Work required.
Locate, in the data below, the line that contains "(** [AdminUserPatch::is_empty] *)" and the line that contains "Json_Bool (admin_patch_locked self));"; reproduce exactly those two lines and every line between them, nothing more.

Saved data entries
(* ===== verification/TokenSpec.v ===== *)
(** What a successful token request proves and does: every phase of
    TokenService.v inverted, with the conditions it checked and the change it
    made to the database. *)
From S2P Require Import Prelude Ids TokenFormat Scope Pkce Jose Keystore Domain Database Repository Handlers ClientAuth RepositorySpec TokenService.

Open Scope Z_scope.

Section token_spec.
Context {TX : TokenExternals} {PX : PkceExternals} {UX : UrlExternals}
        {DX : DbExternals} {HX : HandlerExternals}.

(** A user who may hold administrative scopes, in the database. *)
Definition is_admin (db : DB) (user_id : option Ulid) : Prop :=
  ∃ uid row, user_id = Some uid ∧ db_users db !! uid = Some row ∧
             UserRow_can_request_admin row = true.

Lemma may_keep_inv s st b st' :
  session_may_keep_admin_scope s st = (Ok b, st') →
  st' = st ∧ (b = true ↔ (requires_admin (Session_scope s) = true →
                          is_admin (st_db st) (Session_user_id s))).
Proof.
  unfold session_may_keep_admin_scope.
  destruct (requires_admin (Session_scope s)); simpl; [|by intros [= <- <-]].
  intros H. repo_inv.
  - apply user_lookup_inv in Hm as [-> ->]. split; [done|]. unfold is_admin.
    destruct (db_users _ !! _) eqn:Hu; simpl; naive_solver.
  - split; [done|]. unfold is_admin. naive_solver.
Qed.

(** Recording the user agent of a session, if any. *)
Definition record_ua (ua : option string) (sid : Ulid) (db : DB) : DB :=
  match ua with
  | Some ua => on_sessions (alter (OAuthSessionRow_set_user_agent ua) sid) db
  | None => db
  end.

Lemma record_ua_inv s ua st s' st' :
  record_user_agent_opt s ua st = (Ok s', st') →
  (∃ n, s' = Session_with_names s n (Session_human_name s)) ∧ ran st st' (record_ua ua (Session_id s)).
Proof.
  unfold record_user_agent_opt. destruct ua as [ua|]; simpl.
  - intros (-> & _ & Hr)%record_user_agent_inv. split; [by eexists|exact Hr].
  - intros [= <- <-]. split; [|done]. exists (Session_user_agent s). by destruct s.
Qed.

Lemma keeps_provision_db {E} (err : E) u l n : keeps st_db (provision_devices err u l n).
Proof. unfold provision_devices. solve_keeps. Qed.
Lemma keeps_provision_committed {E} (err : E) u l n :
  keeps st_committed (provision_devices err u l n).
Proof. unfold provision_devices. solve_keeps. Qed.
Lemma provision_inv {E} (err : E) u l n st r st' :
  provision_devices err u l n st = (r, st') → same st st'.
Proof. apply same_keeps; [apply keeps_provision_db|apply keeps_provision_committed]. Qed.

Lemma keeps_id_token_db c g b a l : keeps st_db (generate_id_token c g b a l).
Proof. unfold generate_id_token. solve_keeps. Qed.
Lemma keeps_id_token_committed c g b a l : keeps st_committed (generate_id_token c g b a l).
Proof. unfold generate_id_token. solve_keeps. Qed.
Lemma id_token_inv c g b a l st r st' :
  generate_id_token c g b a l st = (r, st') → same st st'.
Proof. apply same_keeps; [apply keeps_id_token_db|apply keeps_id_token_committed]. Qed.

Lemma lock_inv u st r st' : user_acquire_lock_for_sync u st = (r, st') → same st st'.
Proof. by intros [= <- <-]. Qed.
---
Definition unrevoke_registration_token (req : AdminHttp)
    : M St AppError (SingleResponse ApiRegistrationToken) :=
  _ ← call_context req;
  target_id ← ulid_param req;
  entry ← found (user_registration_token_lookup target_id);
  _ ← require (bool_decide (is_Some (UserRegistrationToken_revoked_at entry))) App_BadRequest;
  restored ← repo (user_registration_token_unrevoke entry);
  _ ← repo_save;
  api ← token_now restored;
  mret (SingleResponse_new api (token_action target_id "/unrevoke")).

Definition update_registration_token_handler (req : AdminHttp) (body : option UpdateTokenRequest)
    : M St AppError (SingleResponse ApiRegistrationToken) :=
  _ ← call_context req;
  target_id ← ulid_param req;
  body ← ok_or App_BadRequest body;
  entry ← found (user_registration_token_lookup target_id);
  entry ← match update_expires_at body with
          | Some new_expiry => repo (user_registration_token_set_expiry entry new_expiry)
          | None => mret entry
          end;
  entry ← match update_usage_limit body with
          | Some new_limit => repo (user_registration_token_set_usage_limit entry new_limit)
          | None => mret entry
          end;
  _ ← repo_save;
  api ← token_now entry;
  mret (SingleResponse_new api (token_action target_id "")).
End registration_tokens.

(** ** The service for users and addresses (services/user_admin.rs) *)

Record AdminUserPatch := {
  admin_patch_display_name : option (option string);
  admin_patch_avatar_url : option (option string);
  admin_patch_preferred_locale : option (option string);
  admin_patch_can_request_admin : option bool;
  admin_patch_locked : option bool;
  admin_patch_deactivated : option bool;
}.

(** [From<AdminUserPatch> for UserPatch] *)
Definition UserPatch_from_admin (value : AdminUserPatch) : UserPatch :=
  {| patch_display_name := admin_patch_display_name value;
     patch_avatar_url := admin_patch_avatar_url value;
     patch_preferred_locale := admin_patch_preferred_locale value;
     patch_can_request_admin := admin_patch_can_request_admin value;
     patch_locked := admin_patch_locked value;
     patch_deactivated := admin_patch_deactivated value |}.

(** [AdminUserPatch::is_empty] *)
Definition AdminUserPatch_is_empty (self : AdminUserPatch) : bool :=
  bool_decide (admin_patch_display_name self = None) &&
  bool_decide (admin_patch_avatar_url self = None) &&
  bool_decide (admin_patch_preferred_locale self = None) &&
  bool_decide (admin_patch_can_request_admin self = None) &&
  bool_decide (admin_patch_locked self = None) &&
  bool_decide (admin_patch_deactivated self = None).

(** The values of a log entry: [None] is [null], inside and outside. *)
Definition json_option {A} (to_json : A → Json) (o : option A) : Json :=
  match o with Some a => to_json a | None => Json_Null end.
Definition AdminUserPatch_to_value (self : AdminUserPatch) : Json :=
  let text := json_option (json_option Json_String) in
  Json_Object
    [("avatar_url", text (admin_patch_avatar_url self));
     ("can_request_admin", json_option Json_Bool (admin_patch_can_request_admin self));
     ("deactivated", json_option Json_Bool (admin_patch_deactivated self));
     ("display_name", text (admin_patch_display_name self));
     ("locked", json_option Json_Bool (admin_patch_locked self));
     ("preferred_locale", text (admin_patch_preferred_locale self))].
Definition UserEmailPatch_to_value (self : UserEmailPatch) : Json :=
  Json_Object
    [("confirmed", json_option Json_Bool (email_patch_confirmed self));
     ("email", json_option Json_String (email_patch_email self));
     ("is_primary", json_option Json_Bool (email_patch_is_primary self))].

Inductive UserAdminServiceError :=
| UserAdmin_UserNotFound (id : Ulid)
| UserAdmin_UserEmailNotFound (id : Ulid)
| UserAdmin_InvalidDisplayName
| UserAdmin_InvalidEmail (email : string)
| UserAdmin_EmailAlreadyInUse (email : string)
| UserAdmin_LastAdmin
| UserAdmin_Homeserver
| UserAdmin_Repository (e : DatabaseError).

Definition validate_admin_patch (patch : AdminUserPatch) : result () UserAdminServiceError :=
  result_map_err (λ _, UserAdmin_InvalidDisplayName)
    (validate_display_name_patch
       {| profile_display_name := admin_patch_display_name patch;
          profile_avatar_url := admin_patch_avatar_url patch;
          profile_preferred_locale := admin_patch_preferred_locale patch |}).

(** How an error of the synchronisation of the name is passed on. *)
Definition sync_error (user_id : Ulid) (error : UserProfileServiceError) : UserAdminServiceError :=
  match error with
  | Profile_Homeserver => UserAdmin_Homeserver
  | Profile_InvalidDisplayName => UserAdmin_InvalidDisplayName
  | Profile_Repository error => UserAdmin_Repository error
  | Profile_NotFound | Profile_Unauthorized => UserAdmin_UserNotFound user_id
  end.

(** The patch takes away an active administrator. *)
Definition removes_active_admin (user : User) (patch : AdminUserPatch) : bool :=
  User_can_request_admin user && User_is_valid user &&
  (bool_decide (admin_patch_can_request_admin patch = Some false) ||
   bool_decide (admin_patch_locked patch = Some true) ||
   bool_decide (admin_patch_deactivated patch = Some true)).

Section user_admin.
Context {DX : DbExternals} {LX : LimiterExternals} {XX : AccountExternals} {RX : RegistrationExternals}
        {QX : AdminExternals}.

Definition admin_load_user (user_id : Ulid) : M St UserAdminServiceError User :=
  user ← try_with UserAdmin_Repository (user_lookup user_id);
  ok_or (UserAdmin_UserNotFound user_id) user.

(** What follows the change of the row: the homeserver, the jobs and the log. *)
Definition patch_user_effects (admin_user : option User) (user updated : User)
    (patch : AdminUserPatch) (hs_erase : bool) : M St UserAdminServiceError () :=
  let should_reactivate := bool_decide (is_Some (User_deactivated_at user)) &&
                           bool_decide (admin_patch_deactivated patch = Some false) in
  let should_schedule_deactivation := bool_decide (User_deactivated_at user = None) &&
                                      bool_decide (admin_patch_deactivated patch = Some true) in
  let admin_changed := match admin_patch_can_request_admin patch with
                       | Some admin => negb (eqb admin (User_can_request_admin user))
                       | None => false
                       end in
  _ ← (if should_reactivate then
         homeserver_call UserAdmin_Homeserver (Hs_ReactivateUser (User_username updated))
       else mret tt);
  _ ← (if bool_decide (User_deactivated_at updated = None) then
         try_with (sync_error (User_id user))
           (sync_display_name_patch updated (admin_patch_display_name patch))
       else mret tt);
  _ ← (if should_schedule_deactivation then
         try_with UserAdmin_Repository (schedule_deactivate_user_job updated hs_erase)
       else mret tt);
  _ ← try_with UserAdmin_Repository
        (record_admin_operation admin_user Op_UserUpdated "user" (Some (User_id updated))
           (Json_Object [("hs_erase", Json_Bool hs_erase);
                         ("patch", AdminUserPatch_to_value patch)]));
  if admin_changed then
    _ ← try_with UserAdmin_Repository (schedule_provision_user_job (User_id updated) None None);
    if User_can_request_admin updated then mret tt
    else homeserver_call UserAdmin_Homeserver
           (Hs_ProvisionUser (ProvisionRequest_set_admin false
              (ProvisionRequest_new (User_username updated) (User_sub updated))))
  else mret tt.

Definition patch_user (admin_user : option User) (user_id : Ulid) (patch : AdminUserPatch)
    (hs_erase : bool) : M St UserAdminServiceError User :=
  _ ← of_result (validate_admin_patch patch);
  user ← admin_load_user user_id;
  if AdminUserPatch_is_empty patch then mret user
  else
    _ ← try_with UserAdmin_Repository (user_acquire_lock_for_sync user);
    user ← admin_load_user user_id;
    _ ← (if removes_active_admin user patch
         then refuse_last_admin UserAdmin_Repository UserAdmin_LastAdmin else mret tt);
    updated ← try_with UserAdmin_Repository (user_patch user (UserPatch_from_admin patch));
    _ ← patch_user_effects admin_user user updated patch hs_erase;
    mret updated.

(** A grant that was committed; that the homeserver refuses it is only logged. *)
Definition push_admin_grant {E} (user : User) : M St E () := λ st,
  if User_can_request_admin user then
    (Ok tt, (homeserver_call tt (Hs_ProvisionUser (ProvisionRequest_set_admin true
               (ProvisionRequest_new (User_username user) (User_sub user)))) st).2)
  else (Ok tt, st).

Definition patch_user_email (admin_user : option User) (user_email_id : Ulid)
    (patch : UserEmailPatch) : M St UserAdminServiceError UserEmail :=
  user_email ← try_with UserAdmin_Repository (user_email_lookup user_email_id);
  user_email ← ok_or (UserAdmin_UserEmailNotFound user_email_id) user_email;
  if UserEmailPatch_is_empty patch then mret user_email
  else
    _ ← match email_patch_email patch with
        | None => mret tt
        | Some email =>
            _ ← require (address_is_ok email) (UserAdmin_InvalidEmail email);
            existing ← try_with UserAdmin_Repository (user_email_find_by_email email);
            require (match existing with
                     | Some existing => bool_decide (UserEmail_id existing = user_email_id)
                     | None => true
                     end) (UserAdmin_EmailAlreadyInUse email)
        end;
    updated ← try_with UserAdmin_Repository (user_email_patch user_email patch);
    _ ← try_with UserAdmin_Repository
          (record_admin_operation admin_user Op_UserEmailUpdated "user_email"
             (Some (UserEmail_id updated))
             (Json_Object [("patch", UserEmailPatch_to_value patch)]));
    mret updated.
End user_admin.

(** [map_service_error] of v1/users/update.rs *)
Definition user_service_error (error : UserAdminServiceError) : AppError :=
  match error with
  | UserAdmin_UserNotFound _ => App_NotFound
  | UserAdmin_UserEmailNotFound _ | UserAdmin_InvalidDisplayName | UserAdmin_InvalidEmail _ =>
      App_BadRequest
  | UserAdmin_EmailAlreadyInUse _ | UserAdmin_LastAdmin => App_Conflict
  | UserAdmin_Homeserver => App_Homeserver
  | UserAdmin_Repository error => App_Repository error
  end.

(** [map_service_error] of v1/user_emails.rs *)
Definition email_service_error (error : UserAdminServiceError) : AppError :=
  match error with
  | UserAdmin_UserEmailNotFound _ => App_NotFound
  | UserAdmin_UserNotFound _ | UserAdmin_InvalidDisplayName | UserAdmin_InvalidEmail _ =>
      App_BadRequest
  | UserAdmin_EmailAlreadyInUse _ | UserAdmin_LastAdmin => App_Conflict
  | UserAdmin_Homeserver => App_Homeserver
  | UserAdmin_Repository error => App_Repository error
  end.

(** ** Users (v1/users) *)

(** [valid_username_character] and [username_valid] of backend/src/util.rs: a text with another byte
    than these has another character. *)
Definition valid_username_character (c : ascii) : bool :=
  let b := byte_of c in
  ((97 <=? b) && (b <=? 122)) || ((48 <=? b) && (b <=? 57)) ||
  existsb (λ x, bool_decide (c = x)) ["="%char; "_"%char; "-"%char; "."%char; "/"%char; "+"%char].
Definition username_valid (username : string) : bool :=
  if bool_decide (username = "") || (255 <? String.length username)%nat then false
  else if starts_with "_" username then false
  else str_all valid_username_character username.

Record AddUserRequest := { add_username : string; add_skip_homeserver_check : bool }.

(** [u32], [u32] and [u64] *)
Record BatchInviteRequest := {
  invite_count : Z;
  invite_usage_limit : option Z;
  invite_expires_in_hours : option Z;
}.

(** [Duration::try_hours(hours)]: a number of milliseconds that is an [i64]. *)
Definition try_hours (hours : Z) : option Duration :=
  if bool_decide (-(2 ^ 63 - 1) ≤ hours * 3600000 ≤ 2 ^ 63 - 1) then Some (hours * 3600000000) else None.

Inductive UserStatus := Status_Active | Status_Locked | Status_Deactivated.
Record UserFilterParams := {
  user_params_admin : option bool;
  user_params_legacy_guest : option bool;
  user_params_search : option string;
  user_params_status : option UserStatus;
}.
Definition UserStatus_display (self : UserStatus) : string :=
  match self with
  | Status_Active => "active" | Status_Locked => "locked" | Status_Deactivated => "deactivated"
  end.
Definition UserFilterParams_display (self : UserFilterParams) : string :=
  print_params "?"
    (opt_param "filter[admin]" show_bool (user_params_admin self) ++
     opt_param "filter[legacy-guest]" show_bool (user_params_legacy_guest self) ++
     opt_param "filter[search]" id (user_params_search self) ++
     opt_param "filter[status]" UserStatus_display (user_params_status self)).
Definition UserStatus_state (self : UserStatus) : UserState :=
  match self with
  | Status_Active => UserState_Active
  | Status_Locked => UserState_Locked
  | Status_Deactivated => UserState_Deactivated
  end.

Exercise answer.
(** [AdminUserPatch::is_empty] *)
Definition AdminUserPatch_is_empty (self : AdminUserPatch) : bool :=
  bool_decide (admin_patch_display_name self = None) &&
  bool_decide (admin_patch_avatar_url self = None) &&
  bool_decide (admin_patch_preferred_locale self = None) &&
  bool_decide (admin_patch_can_request_admin self = None) &&
  bool_decide (admin_patch_locked self = None) &&
  bool_decide (admin_patch_deactivated self = None).

(** The values of a log entry: [None] is [null], inside and outside. *)
Definition json_option {A} (to_json : A → Json) (o : option A) : Json :=
  match o with Some a => to_json a | None => Json_Null end.
Definition AdminUserPatch_to_value (self : AdminUserPatch) : Json :=
  let text := json_option (json_option Json_String) in
  Json_Object
    [("avatar_url", text (admin_patch_avatar_url self));
     ("can_request_admin", json_option Json_Bool (admin_patch_can_request_admin self));
     ("deactivated", json_option Json_Bool (admin_patch_deactivated self));
     ("display_name", text (admin_patch_display_name self));
     ("locked", json_option Json_Bool (admin_patch_locked self));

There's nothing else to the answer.